De un salto me subí en su dorso y el animal no se movió para nada; eso sí, el ojo lo tenía más vivo y atento que nunca, pero la gran habilidad del señor Luis con la cuerda hizo que no se moviese. Eso era tener la cara hecha, respetando y cediendo a la presión de la mano.
–Muy bien, acaríciale y agárrate, que va a andar contigo arriba. Eso es, ¿ves? Si llega a tener la montura y te caes no hubieras podido deslizarte a causa de los estribos. El potro prácticamente no ha hecho nada; otros se lían a botarse y eso sí que es peligroso, tanto para el jinete como para el proceso de doma. El animal ha estado pendiente de ti nada más. Si lo haces con la montura las primeras veces y sacas un pie del estribo, entre tu equilibrio, los estribos bailando en la montura y los toques míos de la nariz haríamos que el animal tuviera deseos de escaparse a toda costa. –Esto me lo estaba contando según el potro le seguía por el lateral del picadero al paso; yo no dejaba de acariciarlo y hablarle.
–Lo que ha sucedido hoy es un gran adelanto en su proceso de adiestramiento al no haberse salido con la suya y haber finalizado con el jinete dando una vuelta por el picadero.
Llegado al lugar donde me había montado, lo acaricié y me bajé. Lo paseé un poco y acabamos la lección.
Al día siguiente fue una repetición de lo mismo, como un resumen si los animales se portaban bien. Y fue lo que sucedió, fue una sesión de confianza.

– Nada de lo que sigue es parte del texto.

(** * Ryu controller applications: learning switch, firewall, VIP load
      balancer and telemetry

    A shallow embedding of the four Ryu applications of the repository
    ([ryu_app_learning_switch.py], [ryu_app_firewall.py],
    [ryu_app_load_balancer.py], [ryu_app_telemetry.py]) and the properties
    of their event handlers.

    Conventions of the embedding:
    - a Python [dict] is a [gmap]; a list indexed by position is a [list]
      read with [!!] and updated with [<[i:=x]>];
    - a handler is a function from the application state and the event to
      the new state and the list of messages it hands to
      [datapath.send_msg], in order; a message is in the list when
      [send_msg] returned for it. [send_msg] raises, and sends nothing,
      for a packet-out that carries data and names a buffer, and for a
      message that names an IPv4 address the address converter refuses;
      the addresses of a parsed header are text of Ryu's own parser,
      which the converter takes; in the loop of the firewall, which
      catches what it raises, whether it raises is left open;
    - an uncaught Python exception is the [Raised] outcome, carrying the
      state at the point of the raise;
    - Python floats are binary64 numbers ([PrimFloat.float]). *)

From Stdlib Require Import ZArith NArith Ascii String List Lia PrimFloat SpecFloat FloatOps.
From stdpp Require Import gmap strings list.
(** C6: for every StartEvent with a non-empty [dirname], [ingest] reads the
    directory, builds a vector index over the loaded documents with the
    configured embedding model, and returns it in a StopEvent; that index
    is the result of the run, under the in-order schedule and whenever the
    ingest delivery is served. *)
Theorem ingest_builds_index ev w :
  truthy (ev_get ev "dirname") = true ->
  exists index,
    index =
      from_documents (load_data (ev_get ev "dirname"))
        {| model_name := "BAAI/bge-small-en-v1.5" |} /\
    ingest ev w =
      (Emit (StopEvent (VIndex index)),
       {| ctx := ctx w;
          trace := trace w ++
            [LoadData (ev_get ev "dirname");
             FromDocuments (load_data (ev_get ev "dirname"))
               {| model_name := "BAAI/bge-small-en-v1.5" |}] |}) /\
    rs_result (run ev) = Some (Returned (VIndex index)) /\
    (forall s rest,
       rs_result (fire (TIngest ev) rest s) = Some (Returned (VIndex index))).
Proof.
  intros Hd. eexists. split; [reflexivity|].
  split; [by apply ingest_present|].
  assert (Hfire : forall s rest,
    rs_result (fire (TIngest ev) rest s) =
      Some (Returned (VIndex (from_documents (load_data (ev_get ev "dirname"))
                                embed_model_used))) /\
    rs_pending (fire (TIngest ev) rest s) = []).
  { intros s rest.
    by rewrite (fire_fields (TIngest ev) rest s _ _
                  (ingest_present ev (rs_world s) Hd)). }
  split; [|intros s rest; apply Hfire].
  unfold run. cbn [run_loop init dispatch rs_pending].
  destruct (Hfire (init ev) [TRetrieve ev]) as [Hres Hpen].
  cbn [init dispatch] in Hres, Hpen. by rewrite Hpen.
Qed.

(** C7: for every RerankEvent, [synthesize] calls the summarizer, built in
    streaming mode, on the query stored in the context and the reranked
    nodes, and returns a StopEvent holding the response object; with a
    streaming summarizer that object is a token stream, not a completed
    text. *)
Theorem synthesize_streams (nodes : list Node) w :
  streaming_contract ->
  exists response,
    response =
      asynthesize summarizer_used (default VNone (ctx w !! "query")) nodes /\
    streaming summarizer_used = true /\
    synthesize nodes w =
      (Emit (StopEvent (VResponse response)),
       {| ctx := ctx w;
          trace := trace w ++
            [CtxGet "query" (default VNone (ctx w !! "query"));
             ASynthesize summarizer_used
               (default VNone (ctx w !! "query")) nodes] |}) /\
    is_streamed response = true.
Proof.
  intros Hs. eexists. split; [reflexivity|]. split; [done|].
  split; [apply synthesize_eq|]. by apply Hs.
Qed.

Les dimos un día de descanso, repitiendo lo mismo, hasta que un día mi maestro dijo de poner el cinchuelo. «Soñador» parecía el más dócil y por eso siempre era el primero.
–Bien, Juan, sujeta al potro, de tal manera que él sepa que lo tienes cogido, mientras le pongo el cinchuelo. Observa que se lo ajusto cuando observo que él no tiene aire en los pulmones, ni muy flojo para que se le pueda mover, ni muy apretado para que la presión no le produzca encogidas provocándole algunos botes.
El potro dio cuerda con el cinchuelo perfectamente; ni se enteró de que lo llevaba puesto. Pero como mi maestro me decía, nunca bajes la guardia, porque lo que hoy no ha hecho puede que mañana lo haga.
Cuando le tocó el turno a «Campero», la cosa cambió. Al darle cuerda sintió la cincha y salió dando lanzadas. Mi maestro le dio un poco de cimbreo a la cuerda de tal manera que, al llegarle a la nariz, la respetase, pero sujetando y relajando alternativamente, ya que esa es una parte sensible, lo que provocó que estuviese atento a la nariz, desviando la atención de la cincha, y que acabase trotando de modo parejo, pero con más energía. Yo no dejaba de hablarle para calmarlo y una vez conseguida la regularidad en el trote, mi maestro dejó la cuerda que solamente utilizaba para que el animal supiese que tenía que respetarla.
Finalizó dando cuerda a las dos manos perfectamente, pero como por su forma de emplearse estaba sudando un poco más de lo habitual, el señor Luis me dijo:
–A veces no está mal que los potros tengan estas reacciones, pues sacan todo lo que tienen dentro. Ahora se le ducha, se le seca y a la cuadra. Este seguro que esta noche piensa en el trabajo de hoy. Los animales también tienen que saber que no todo es recreo; si de vez en cuando un día se aprietan en el trabajo no sucede nada. Son ellos; nosotros no les hemos obligado para nada, y eso los potros lo entienden bien.
No sé el tiempo que estuvimos alternando la cincha, la manta, montándome a pelo, cuerda con el serretón, cuerda con el cabezón, y en libertad. Pero el día que les pusimos la baticola, lo más que hicieron fue encogerse un poco. El pecho petral, la montura y las riendas de atar se los tomaron con naturalidad. Con los estribos también dudaron un poco, pero fue lo último que se les puso. Llega un momento en que aceptan todo. Los primeros arreos son siempre los más difíciles y es lo que les cuesta más aceptar y superar; una vez conseguido solo es cuestión de tiempo y constancia diaria.